Dataset excerpts
Lemma wp_drop_receiver acc pk Q x :
  between acc pk x -> (forall x', held acc true false x' -> Q tt x') ->
  wp (rely 1) (guar 1) drop_receiver Q x.
Proof.
  intros Hx HQ. apply (between_out _ _ 0) in Hx; [|lia]. destruct Hx as [Hx _].
  eapply wp_act; [apply held_stable|exact Hx|]. clear x Hx. intros s g (Hi & Ha & Hd & Hl).
  pose proof Hi as [(b & Ist & Ib) Itk Irf Ival Istr Iliv Idr Isl Iid]. cbn [fst snd] in *.
  eexists _, (state s), (mkOG (sph g) (s_live g) (taken g) true (r_live g) (sg g)). split; [done|].
  match goal with |- guar 1 _ ?y /\ _ => set (x' := y) end. assert (inv x') as Hi'.
  { split; try done. exists true. split; [|done]. cbn [x' fst snd set_state state sph taken]. rewrite Ist. apply lor_enc. }
  split; [intros _; by split|]. eapply (wp_act _ _ _ _ (held acc true true)); [apply held_stable|by split_and!|].
  subst x'. clear s g b Hi Ha Hd Hl Ist Ib Itk Irf Ival Istr Iliv Idr Isl Iid Hi'. intros s g (Hi & Ha & Hd & Hl).
  pose proof Hi as [(b & Ist & Ib) Itk Irf Ival Istr Iliv Idr Isl Iid]. cbn [fst snd] in *.
  rewrite Hl in Istr, Idr. rewrite orb_true_r in Idr. rewrite Nat.add_comm in Istr.
  destruct (drop_arc_step s g (s_live g) Hi Istr Idr) as (ds & -> & Hds). outcome_simpl.
  eexists _, tt, (mkOG (sph g) (s_live g) (taken g) (r_drop g) false (sg g)). split; [done|].
  match goal with |- guar 1 _ ?y /\ _ => set (x' := y) end. assert (inv x') as Hi'.
  { split; try done; cbn [x' fst snd strong dropped s_live r_live taken sph]; [by exists b|]. by rewrite orb_false_r. }
  split; [intros _; by split|]. eapply wp_ret; [apply held_stable| |exact HQ]. by split_and!.
Qed.

(** What the receiver ends with. *)
Definition receiver_post (drops : bool) (e : ended) (x : config) : Prop :=
  match e with
  | ReceiverEnded acc pk => if drops then pk = None /\ held acc true false x else between acc pk x
  | SenderEnded _ => False
  end.

Lemma wp_receiver_thread ops drops acc pk Q x :
  between acc pk x -> (forall e x', receiver_post drops e x' -> Q e x') ->
  wp (rely 1) (guar 1) (receiver_thread ops drops acc pk) Q x.
Proof.
  intros Hx HQ. revert acc pk x Hx. induction ops as [|op ops IH]; intros acc pk x Hx; cbn [receiver_thread].
  - destruct drops.
    + apply wp_bind. eapply wp_drop_receiver; [exact Hx|]. intros x' Hx'.
      eapply wp_ret; [apply held_stable|exact Hx'|]. intros y Hy. by apply HQ.
    + eapply wp_ret; [apply between_stable|exact Hx|]. intros y Hy. by apply HQ.
  - apply wp_bind. eapply wp_receiver_step; [exact Hx|]. intros vs pk' x' Hx'. by eapply IH.
Qed.

(** ** The channel *)
Definition one_ghost0 : one_ghost := mkOG (SOpen false) true false false true Notify.ghost0.

Lemma oneshot_inv0 misses : inv (oneshot misses, one_ghost0).
Proof. split; try done; [by exists false|apply Notify.slot_inv_new]. Qed.

Lemma oneshot_run misses sch checks o ops drops :
  exists s ps g, run_sched sch (oneshot misses) (oneshot_threads checks o ops drops) = Done (s, ps) /\
    forall es er, ps = [Ret es; Ret er] -> sender_post o es (s, g) /\ receiver_post drops er (s, g).
Proof.
  destruct (wp_sound rely guar (fun i e x => match i with 0 => sender_post o e x | _ => receiver_post drops e x end)
    sch (oneshot misses) one_ghost0 (oneshot_threads checks o ops drops)) as (s & ps & g & Hrun & Hall & _).
  - intros i j y y'. apply oneshot_guar_rely.
  - pose proof (oneshot_inv0 misses) as Hi. intros [|[|i]] q Hp; simpl in Hp; [injection Hp as <-|injection Hp as <-|done].
    + apply wp_sender_thread; [|done]. by split_and!.
    + apply wp_receiver_thread; [|done]. split; [by split_and!|]. split; [by left|done].
  - exists s, ps, g. split; [done|]. intros es er ->.
    split; [apply (all_wp_returned _ _ _ _ _ 0 es Hall eq_refl)|apply (all_wp_returned _ _ _ _ _ 1 er Hall eq_refl)].
Qed.
(** A parked receiver whose channel is resolved has been woken. *)
Lemma receiver_woken acc w k s g :
  receiving acc (Notify.Resting w k) (s, g) -> resolved (s, g) -> Notify.signallers (sg g) !! 0 = None ->
  Notify.fired_since w k (log s).
Proof.
  intros [(Hi & _) Hw] Hr Hs. apply (Notify.parked_told _ _ _ _ w k (oi_slot _ Hi)); [|done|done].
  apply map_eq. intros j. rewrite lookup_empty. destruct (decide (j = 0)) as [->|Hj]; [done|]. by apply (oi_ids _ Hi).
Qed.

(** Polling a resolved channel completes. *)
Lemma poll_resolved w s g :
  inv (s, g) -> taken g = false -> resolved (s, g) ->
  exists s', run_alone (poll w) s =
    Done (s', Ready match written (sph g) with Some v => ROk v | None => RErr mkRecvError end).
Proof.
  intros Hi Ht Hr. destruct (oi_state _ Hi) as (b & Hst & _). pose proof (oi_value _ Hi) as Hv. unfold resolved in Hr.
  cbn [fst snd] in *. rewrite Ht in Hst. destruct (sph g) as [r|v|v|r]; try done; cbn [is_sent is_gone written] in *.
  - specialize (Hv v eq_refl). destruct s as [val st rc str dr lg ms]. cbn [state value] in *. subst st val.
    unfold poll, resolve, take_value, debug_assert. destruct overflow_checks, b; eexists; reflexivity.
  - destruct s as [val st rc str dr lg ms]. cbn [state value] in *. subst st.
    destruct b; eexists; reflexivity.
Qed.
(** How both threads end: a refused value is handed back, and only because the
    receiver was dropped; an accepted one is received once or, once both handles are
    gone, dropped once; without a send nothing is received. *)
Definition exactly_once (o : option T) (drops : bool) (es er : ended) (ds : list T) : Prop :=
  match o, es, er with
  | None, SenderEnded None, ReceiverEnded vs _ => vs = [] /\ ds = []
  | Some v, SenderEnded (Some (RErr v')), ReceiverEnded vs _ => v' = v /\ vs = [] /\ ds = [] /\ drops = true
  | Some v, SenderEnded (Some (ROk _)), ReceiverEnded vs _ =>
      if drops then vs ++ ds = [v] else (vs = [] \/ vs = [v]) /\ ds = []
  | _, _, _ => False
  end.

Lemma ended_once o drops es er s g :
  sender_post o es (s, g) -> receiver_post drops er (s, g) -> exactly_once o drops es er (dropped s).
Proof.
  intros Hs Hr. destruct er as [|vs pk]; [done|].
  assert (inv (s, g) /\ received vs (s, g) /\ r_drop g = drops /\ r_live g = negb drops) as (Hi & Ha & Hd & Hl).
  { destruct drops; cbn [receiver_post] in Hr; [destruct Hr as (_ & ? & ? & ? & ?); done|].
    apply (between_out _ _ 0) in Hr; [|lia]. destruct Hr as [(? & ? & ? & ?) _]. done. }
  pose proof (oi_dropped _ Hi) as Hdr. pose proof (oi_taken _ Hi) as Htk. pose proof (oi_refused _ Hi) as Hrf.
  unfold received in Ha. cbn [fst snd] in *. rewrite Hl in Hdr.
  assert (forall p, sph g = p -> is_sent p = false -> vs = [] /\ dropped s = []) as Hnone.
  { intros p Heq Hp. rewrite Heq, Hp, !orb_true_r in Hdr. split; [|done]. rewrite Heq, Hp in Htk.
    destruct (taken g); [by specialize (Htk eq_refl)|done]. }
  destruct es as [[[u|v']|]|]; destruct o as [v|]; try done; cbn [sender_post exactly_once] in *.
  - destruct Hs as (_ & Hp & Hsl & _). cbn [snd] in *. rewrite Hp, Hsl in *. destruct (taken g).
    + destruct Ha as (v0 & [= <-] & ->). destruct drops; simpl in *; rewrite Hdr; auto.
    + subst vs. destruct drops; simpl in *; rewrite Hdr; auto.
  - destruct Hs as (-> & _ & Hp & _). cbn [snd] in *. destruct (Hnone _ Hp eq_refl) as [-> ->].
    rewrite Hp in Hrf. rewrite <-Hd, Hrf by done. done.
  - destruct Hs as (_ & Hp & _). by apply (Hnone _ Hp).
Qed.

Work item: Identify each line in the entries with the word "ReceiverEnded" and copy it.

Solution to the exercise:
  | ReceiverEnded acc pk => if drops then pk = None /\ held acc true false x else between acc pk x
  | None, SenderEnded None, ReceiverEnded vs _ => vs = [] /\ ds = []
  | Some v, SenderEnded (Some (RErr v')), ReceiverEnded vs _ => v' = v /\ vs = [] /\ ds = [] /\ drops = true
  | Some v, SenderEnded (Some (ROk _)), ReceiverEnded vs _ =>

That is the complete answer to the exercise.